**Listed entries**:
(** X4: [summarise_threads] writes only to the threads of its list:
    however the call ends, every other thread of the store is exactly as
    it was; and when the call returns (batch size at least one), every
    thread of the list carries a [summary], so a later read of
    [t["summary"]] finds the key. *)
Theorem summarise_threads_summarised threads model batch w :
  let r := summarise_threads threads model batch w in
  (forall l, l ∉ threads -> heap (snd r) !! l = heap w !! l)
  /\ (fst r = Ok tt -> 1 <= batch ->
      forall l, l ∈ threads ->
        exists t', heap (snd r) !! l = Some t' /\ is_Some (Thread.summary t')).
Proof.
  intros r. subst r.
  destruct (summarise_threads_assigns_within threads model batch w)
    as ((d & Hd & Ha) & Ho & _).
  split; [exact Ho|]. intros Hr Hb l Hl.
  assert (H : summarise_threads threads model batch w
              = (Ok tt, snd (summarise_threads threads model batch w))).
  { destruct (summarise_threads _ _ _ _) as [r0 w0]. simpl in *. by subst. }
  destruct (summarise_threads_ok _ _ _ _ _ Hb H) as (_ & _ & Hassigned).
  rewrite (events_since_app _ _ _ Hd) in Hassigned.
  apply Ha. by rewrite Hassigned.
Qed.

(** ** A reply that is not a dictionary *)

Lemma for_each_attach_not_dict summaries l chunk w t :
  (forall items, summaries <> JObj items) ->
  heap w !! l = Some t ->
  for_each (attach_summary summaries) (l :: chunk) w = (Raise AttributeError, w).
Proof.
  intros Hnot Hl. simpl. unfold bind at 1. unfold attach_summary.
  rewrite (bind_run _ _ _ _ _ (deref_run _ _ _ Hl)).
  unfold bind, lift. destruct summaries; try done. by destruct (Hnot items).
Qed.

(** X5: when the reply of a batch cannot be parsed, the parser's
    exception ends the batch, and when it parses to something that is not
    a dictionary, the first [summaries.get] raises [AttributeError]; in
    both cases no thread of the batch is assigned a summary and no
    fraction is reported: the store is as it was before the batch. *)
Theorem bad_reply_aborts_batch threads model batch done i w reply w1 :
  request_summaries threads (py_slice threads i (i + batch)) model w = (Ok reply, w1) ->
  heap w1 = heap w
  /\ (forall e, json_loads reply = Raise e ->
        summarise_batch threads (len threads) model batch done i w = (Raise e, w1))
  /\ (forall v, json_loads reply = Ok v -> (forall items, v <> JObj items) ->
        summarise_batch threads (len threads) model batch done i w
        = (Raise AttributeError, w1)).
Proof.
  intros Hreq.
  destruct (request_summaries_ok _ _ _ _ _ _ Hreq) as [(s1 & s2 & msgs & Hh & _) (ts & Hts)].
  split; [done|]. split.
  - intros e He. unfold summarise_batch. rewrite (bind_run _ _ _ _ _ Hreq).
    unfold attach_summaries, bind, lift. by rewrite He.
  - intros v Hv Hnot. unfold summarise_batch. rewrite (bind_run _ _ _ _ _ Hreq).
    unfold attach_summaries. unfold bind at 1. unfold bind at 1. unfold lift at 1.
    rewrite Hv.
    assert (Hc : exists l chunk t, py_slice threads i (i + batch) = l :: chunk
                                   /\ heap w1 !! l = Some t).
    { unfold request_summaries in Hreq.
      comp_inv Hreq as ts' ? Hd. comp_inv Hreq as first ? Hf.
      apply lift_ok in Hf as [Hf _].
      destruct (py_slice threads i (i + batch)) as [|l chunk]; [done|].
      inversion Hts as [|? t ? ? Hl _]; subst. exists l, chunk, t. by rewrite Hh. }
    destruct Hc as (l & chunk & t & -> & Hl).
    by rewrite (for_each_attach_not_dict v l chunk w1 t Hnot Hl).
Qed.

(** ** [generate_report]: what it needs and what it returns *)

Lemma corpus_entries_ok ts ps :
  corpus_entries ts = Ok ps ->
  Forall (fun t => exists items, Thread.summary t = Some (JObj items)) ts.
Proof.
  revert ps. induction ts as [|t ts IH]; intros ps H; [done|]. simpl in H.
  destruct (corpus_entry t) as [p|e] eqn:Ht; [|done].
  destruct (corpus_entries ts) as [ps'|e] eqn:Hts; [|done].
  constructor; [|by eapply IH].
  unfold corpus_entry in Ht. destruct (Thread.summary t) as [s|]; [|done].
  destruct s; try done. by eexists.
Qed.

Lemma corpus_entry_raise t e :
  corpus_entry t = Raise e -> e = KeyError "summary" \/ e = AttributeError.
Proof.
  unfold corpus_entry. destruct (Thread.summary t) as [s|]; [|intros [= <-]; by left].
  destruct s; simpl; try (intros [= <-]; by right).
  by destruct (dict_lookup _ _).
Qed.

Lemma corpus_entries_raise ts e :
  corpus_entries ts = Raise e -> e = KeyError "summary" \/ e = AttributeError.
Proof.
  induction ts as [|t ts IH]; [done|]. simpl.
  destruct (corpus_entry t) as [p|e'] eqn:Ht.
  - destruct (corpus_entries ts) as [ps|e'']; [done|]. intros [= <-]. by apply IH.
  - intros [= <-]. by eapply corpus_entry_raise.
Qed.

(** X6: when a thread of the list has no [summary] key, or a summary
    that is not a mapping, [generate_report] raises before anything is
    sent ([KeyError] for the missing key, [AttributeError] for the missing
    [get]): no call is made, the timer callback is not run, the store is
    untouched. *)
Theorem generate_report_unsummarised genre threads questions w ts :
  Forall2 (fun l t => heap w !! l = Some t) threads ts ->
  Exists (fun t => forall items, Thread.summary t <> Some (JObj items)) ts ->
  exists e,
    generate_report genre threads questions w = (Raise e, w)
    /\ (e = KeyError "summary" \/ e = AttributeError).
Proof.
  intros Hts Hbad.
  destruct (corpus_entries ts) as [ps|e] eqn:Hps.
  - apply corpus_entries_ok in Hps. exfalso.
    apply Exists_exists in Hbad as (t & Hin & Hnot).
    rewrite Forall_forall in Hps. destruct (Hps t Hin) as [items Hs]. by eapply Hnot.
  - exists e. split; [|by eapply corpus_entries_raise].
    unfold generate_report, synthesis_messages.
    unfold bind at 1. rewrite (bind_run _ _ _ _ _ (map_deref_run _ _ _ Hts)).
    unfold build_corpus, joined_corpus. by rewrite Hps.
Qed.


(** ** The questions *)

Lemma rev_is_reverse {A} (l : list A) : rev l = reverse l.
Proof. by rewrite rev_alt. Qed.

Lemma lstrip_head s c : head (lstrip s) = Some c -> is_space c = false.
Proof.
  induction s as [|a s IH]; simpl; [done|].
  destruct (is_space a) eqn:Ha; [done|]. simpl. by intros [= <-].
Qed.

Lemma lstrip_suffix s : exists p, s = p ++ lstrip s.
Proof.
  induction s as [|a s [p IH]]; simpl; [by exists []|].
  destruct (is_space a); [|by exists []].
  exists (a :: p). simpl. by f_equal.
Qed.

Lemma lstrip_last s c : last (lstrip s) = Some c -> last s = Some c.
Proof.
  destruct (lstrip_suffix s) as [p Hp]. intros H. rewrite Hp, last_app. by rewrite H.
Qed.

Lemma lstrip_keeps (P : N -> Prop) s : Forall P s -> Forall P (lstrip s).
Proof.
  destruct (lstrip_suffix s) as [p Hp]. intros H. rewrite Hp in H.
  by apply Forall_app in H as [_ H].
Qed.

Lemma rstrip_last s c : last (rstrip s) = Some c -> is_space c = false.
Proof.
  unfold rstrip. rewrite rev_is_reverse, last_reverse. apply lstrip_head.
Qed.

Lemma rstrip_keeps (P : N -> Prop) s : Forall P s -> Forall P (rstrip s).
Proof.
  intros H. unfold rstrip. rewrite !rev_is_reverse.
  by apply Forall_reverse, lstrip_keeps, Forall_reverse.
Qed.

Lemma strip_trimmed s : strip s <> [] -> trimmed (strip s).
Proof.
  intros Hne. split; [done|]. split; unfold strip.
  - apply lstrip_head.
  - intros c Hc. apply lstrip_last in Hc. by eapply rstrip_last.
Qed.

Lemma strip_keeps (P : N -> Prop) s : Forall P s -> Forall P (strip s).
Proof. intros H. by apply lstrip_keeps, rstrip_keeps. Qed.

Lemma splitlines_from_one_line s :
  forall cur, one_line cur -> Forall one_line (splitlines_from cur s).
Proof.
  remember (length s) as n eqn:Hn. revert s Hn.
  induction n as [n IH] using lt_wf_ind. intros s Hn cur Hcur.
  assert (Hrev : one_line (rev cur)).
  { unfold one_line. rewrite rev_is_reverse. by apply Forall_reverse. }
  destruct s as [|c rest]; simpl.
  - destruct cur; [done|]. by constructor.
  - destruct (is_linebreak c) eqn:Hc.
    + constructor; [done|]. simpl in Hn.
      destruct rest as [|c' rest'].
      * apply (IH 0%nat); [lia|done|constructor].
      * destruct ((c =? 13) && (c' =? 10))%N.
        -- apply (IH (length rest')); [simpl in *; lia|done|constructor].
        -- apply (IH (length (c' :: rest'))); [simpl in *; lia|done|constructor].
    + apply (IH (length rest)); [simpl in *; lia|done|by constructor].
Qed.

Lemma questions_forall qs_text :
  Forall (fun q => trimmed q /\ one_line q) (questions qs_text).
Proof.
  unfold questions. rewrite upto_take by lia.
  apply Forall_take. unfold stripped_questions.
  apply Forall_forall. intros q Hq.
  apply list_elem_of_In, in_map_iff in Hq as (line & <- & Hline).
  apply filter_In in Hline as [Hline Htruthy]. split.
  - apply strip_trimmed. by destruct (strip line).
  - apply strip_keeps.
    pose proof (splitlines_from_one_line qs_text [] ltac:(constructor)) as Hall.
    rewrite Forall_forall in Hall. apply Hall. by apply list_elem_of_In.
Qed.

Lemma lstrip_split s : exists p, s = p ++ lstrip s /\ blank p.
Proof.
  induction s as [|a s (p & IH & Hp)]; simpl; [exists []; by split; [|constructor]|].
  destruct (is_space a) eqn:Ha; [|exists []; by split; [|constructor]].
  exists (a :: p). split; [simpl; by f_equal|by constructor].
Qed.

Lemma lstrip_blank s : blank s -> lstrip s = [].
Proof. induction 1 as [|a s Ha _ IH]; simpl; [done|]. by rewrite Ha. Qed.

Lemma strip_split s :
  exists pre post, s = pre ++ strip s ++ post /\ blank pre /\ blank post.
Proof.
  destruct (lstrip_split (rev s)) as (p & Hp & Hbp).
  destruct (lstrip_split (rstrip s)) as (pre & Hpre & Hbpre).
  exists pre, (rev p). split; [|split; [done|]].
  - rewrite app_assoc. unfold strip. rewrite <- Hpre. unfold rstrip.
    rewrite <- rev_app_distr, <- Hp. by rewrite rev_involutive.
  - unfold blank. rewrite rev_is_reverse. by apply Forall_reverse.
Qed.

Lemma strip_blank s : blank s -> strip s = [].
Proof. intros H. unfold strip. by apply lstrip_blank, rstrip_keeps. Qed.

**Requirement**: Pull every line containing the word "length" out of the material and copy it.

**Response to this exercise**:
  remember (length s) as n eqn:Hn. revert s Hn.
        -- apply (IH (length rest')); [simpl in *; lia|done|constructor].
        -- apply (IH (length (c' :: rest'))); [simpl in *; lia|done|constructor].
    + apply (IH (length rest)); [simpl in *; lia|done|by constructor].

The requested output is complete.